Items from a dataset:

BEGIN

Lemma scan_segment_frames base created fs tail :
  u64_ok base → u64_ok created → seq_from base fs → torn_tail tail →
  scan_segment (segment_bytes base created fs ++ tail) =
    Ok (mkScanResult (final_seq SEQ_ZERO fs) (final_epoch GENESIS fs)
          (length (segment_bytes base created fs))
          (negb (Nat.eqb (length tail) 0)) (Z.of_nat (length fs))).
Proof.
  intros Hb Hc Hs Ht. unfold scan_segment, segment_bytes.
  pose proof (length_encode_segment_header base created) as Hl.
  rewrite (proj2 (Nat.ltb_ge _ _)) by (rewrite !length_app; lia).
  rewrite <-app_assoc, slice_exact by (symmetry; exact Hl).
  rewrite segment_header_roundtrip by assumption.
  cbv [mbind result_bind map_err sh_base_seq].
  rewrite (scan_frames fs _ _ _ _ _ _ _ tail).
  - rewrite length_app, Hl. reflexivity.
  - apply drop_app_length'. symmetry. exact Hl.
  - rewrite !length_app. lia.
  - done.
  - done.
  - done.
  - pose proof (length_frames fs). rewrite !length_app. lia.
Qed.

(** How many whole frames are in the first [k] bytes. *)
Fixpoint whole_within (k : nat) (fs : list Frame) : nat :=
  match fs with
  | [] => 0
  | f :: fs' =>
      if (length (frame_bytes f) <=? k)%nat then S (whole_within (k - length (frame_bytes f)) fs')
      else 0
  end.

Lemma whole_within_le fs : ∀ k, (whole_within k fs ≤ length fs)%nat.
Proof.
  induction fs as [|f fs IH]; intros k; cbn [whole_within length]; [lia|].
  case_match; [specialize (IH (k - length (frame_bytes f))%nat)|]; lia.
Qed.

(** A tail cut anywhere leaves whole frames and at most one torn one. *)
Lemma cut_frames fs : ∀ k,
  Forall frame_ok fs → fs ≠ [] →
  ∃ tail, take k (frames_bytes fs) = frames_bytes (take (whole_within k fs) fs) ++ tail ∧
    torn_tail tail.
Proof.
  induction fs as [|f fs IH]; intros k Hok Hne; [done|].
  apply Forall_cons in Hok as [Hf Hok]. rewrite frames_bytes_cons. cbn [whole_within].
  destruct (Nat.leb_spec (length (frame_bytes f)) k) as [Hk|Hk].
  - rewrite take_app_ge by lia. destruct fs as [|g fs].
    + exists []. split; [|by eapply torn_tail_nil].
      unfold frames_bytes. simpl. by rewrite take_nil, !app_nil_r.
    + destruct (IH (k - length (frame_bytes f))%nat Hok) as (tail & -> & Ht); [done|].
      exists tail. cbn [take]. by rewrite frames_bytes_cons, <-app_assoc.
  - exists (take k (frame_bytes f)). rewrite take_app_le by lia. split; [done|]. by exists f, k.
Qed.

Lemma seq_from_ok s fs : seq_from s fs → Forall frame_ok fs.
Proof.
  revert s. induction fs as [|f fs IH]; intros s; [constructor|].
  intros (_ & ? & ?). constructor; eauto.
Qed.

END

- Exercise prompt -
Every line above that includes the string "Lemma" needs to be copied.

- Exercise result -
Lemma scan_segment_frames base created fs tail :
Lemma whole_within_le fs : ∀ k, (whole_within k fs ≤ length fs)%nat.
Lemma cut_frames fs : ∀ k,
Lemma seq_from_ok s fs : seq_from s fs → Forall frame_ok fs.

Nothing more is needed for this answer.